Newman is in the process of moving out of the home he shared with Amanda into another apartment in the Dockland that she designed and decorated before her death.
“We had already decided to downsize a little,” Newman said.
“We had bought a smaller place and Amanda had designed it and bought all the furniture for it.
“So in one way that is a good legacy and when I move into that I will see this was the fruits of her insight and work. She designed the whole thing.”
Newman said he wanted to make it clear he was no different from anyone else in experiencing the loss of a partner.
“There are plenty of people my age, 75, that have lost partners or friends. It does not matter what the circumstances are, it is still a heartbreak,” he said.
“Everyone walking around on this planet faces hardship and adversity and hard times, for whatever reason, on a daily basis.
“I have found it pretty tough. I am glad I found it tough. I would have expected it to be tough and it has been.

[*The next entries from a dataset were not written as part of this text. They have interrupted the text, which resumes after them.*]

(** [PoolingMetadata.__post_init__] requires a task for every request. *)
Definition get_pooling_metadata (b : InputBatch) : result PoolingMetadata :=
  params ← get_pooling_params b;
  states ← get_pooling_states b;
  cpu ← (if existsb requires_token_ids params then p ← _make_prompt_token_ids_cpu_tensor b; Ok (Some p) else Ok None);
  if forallb (λ p, bool_decide (task p ≠ None)) params then
    Ok (mkPoolMd (take (num_reqs b) (num_prompt_tokens (rows b))) (md_prompt_token_ids (sampling_metadata b)) cpu params states)
  else Raise ValueError.

(** [_get_prompt_token_ids]: the tokens of each request, from either tensor. *)
Definition _get_prompt_token_ids (md : PoolingMetadata) (prompt_token_ids : option (list (list Z))) : result (list (list Z)) :=
  match prompt_token_ids with
  | None => Raise ValueError
  | Some m => mmap (λ e : nat * nat, row ← np_get m e.1; Ok (take e.2 row)) (imap pair (pm_prompt_lens md))
  end.

(** ** LoRA inputs *)

Definition np_repeat {A} (l : list A) (counts : list nat) : list A := mjoin (zip_with (λ x n, replicate n x) l counts).

Definition make_lora_inputs (b : InputBatch) (num_scheduled_tokens num_sampled_tokens : list nat) :
    result (list Z * list Z * list LoRARequest) :=
  let req_lora_mapping := take (num_reqs b) (request_lora_mapping (rows b)) in
  if (length req_lora_mapping =? length num_sampled_tokens)%nat && (length req_lora_mapping =? length num_scheduled_tokens)%nat then
    Ok (np_repeat req_lora_mapping num_sampled_tokens, np_repeat req_lora_mapping num_scheduled_tokens,
      (map_to_list (lora_id_to_lora_request (loras b))).*2)
  else Raise ValueError.

(** ** Tokens sampled asynchronously *)

(** Index after the last token that is not the placeholder -1. *)
Fixpoint first_placeholder (l : list Z) : nat :=
  match l with
  | [] => O
  | x :: l => match first_placeholder l with O => if x =? -1 then O else 1%nat | S n => S (S n) end
  end.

“I am not feeling sorry for myself and I don’t want people to feel sorry for me.”
Newman said he was grateful for the support of his close friends and family, particularly his adored four granddaughters.
“I have some great friends, great family and my granddaughters, so that is all you can really ask for I suppose,” he said.
“You take things for granted when everything is going well and when you face a bit of a hurdle in life, whatever that hurdle is, it puts it starkly in perspective.
“Those four little girls, who are my granddaughters, are just a joy and I have come to appreciate that, not that I did not appreciate it before, but I have come to appreciate it more because they are the future.”